(** * Gallery_photo: the upload pipeline, the gallery store and the search
    filter of [src/App.tsx], embedded in Rocq.

    The component [App] keeps its data in React state cells and in
    [localStorage].  The embedding keeps one record, [World], with a field
    per state cell the pipeline touches, the storage area, the console and
    the history of progress values; every handler of the source is a
    computation in a small state-and-exception monad over [World].

    Conventions.
    - A JavaScript string is the list of its UTF-16 code units.
    - [File.size], [Date.now()] and array lengths are non-negative integers
      ([N] or [nat]).
    - A JavaScript number is the rational it denotes ([Q]); the quotient
      and the product of line 154 are rounded to the nearest binary64
      number, ties to even, as the operators [/] and [*] round them.
    - What the browser decides ([FileReader], the clock, [Math.random], the
      storage quota) is read from an explicit environment. *)

From Stdlib Require Import List String Ascii NArith ZArith QArith Lia Bool.
From Stdlib Require Import Sorted DecimalFacts DecimalPos DecimalN.
From Stdlib Require Import Qround Qpower Lqa SpecFloat.
From stdpp Require Import base gmap.
Import ListNotations.

Open Scope N_scope.

(* ===================================================================== *)
(** ** JavaScript strings *)

Abbreviation code_unit := N (only parsing).
Abbreviation jsstring := (list N) (only parsing).

(** A string literal of the source (they are all ASCII), as code units. *)
Definition js (s : string) : jsstring :=
  List.map N_of_ascii (list_ascii_of_string s).

Fixpoint jsstring_eqb (a b : jsstring) : bool :=
  match a, b with
  | [], [] => true
  | x :: a', y :: b' => (x =? y) && jsstring_eqb a' b'
  | _, _ => false
  end.

(** [Array.prototype.includes] on an array of strings (strict equality). *)
Definition Array_includes (arr : list jsstring) (x : jsstring) : bool :=
  existsb (jsstring_eqb x) arr.

Fixpoint starts_with (needle hay : jsstring) : bool :=
  match needle, hay with
  | [], _ => true
  | _ :: _, [] => false
  | x :: needle', y :: hay' => (x =? y) && starts_with needle' hay'
  end.

(** [String.prototype.includes]: is there a position of [hay] at which
    [needle] occurs? *)
Fixpoint String_includes (hay needle : jsstring) : bool :=
  starts_with needle hay
  || match hay with
     | [] => false
     | _ :: hay' => String_includes hay' needle
     end.

(** [String.prototype.substr(start, length)] for non-negative arguments. *)
Definition String_substr (s : jsstring) (start len : nat) : jsstring :=
  firstn len (skipn start s).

- [TASK REQUIREMENTS]
Your task is to transcribe, with no changes, only the lines of the listing above that lie between the line holding "Open Scope N_scope." and the line holding "existsb (jsstring_eqb x) arr.", inclusive.

- [EXERCISE ANSWER]
Open Scope N_scope.

(* ===================================================================== *)
(** ** JavaScript strings *)

Abbreviation code_unit := N (only parsing).
Abbreviation jsstring := (list N) (only parsing).

(** A string literal of the source (they are all ASCII), as code units. *)
Definition js (s : string) : jsstring :=
  List.map N_of_ascii (list_ascii_of_string s).

Fixpoint jsstring_eqb (a b : jsstring) : bool :=
  match a, b with
  | [], [] => true
  | x :: a', y :: b' => (x =? y) && jsstring_eqb a' b'
  | _, _ => false
  end.

(** [Array.prototype.includes] on an array of strings (strict equality). *)
Definition Array_includes (arr : list jsstring) (x : jsstring) : bool :=
  existsb (jsstring_eqb x) arr.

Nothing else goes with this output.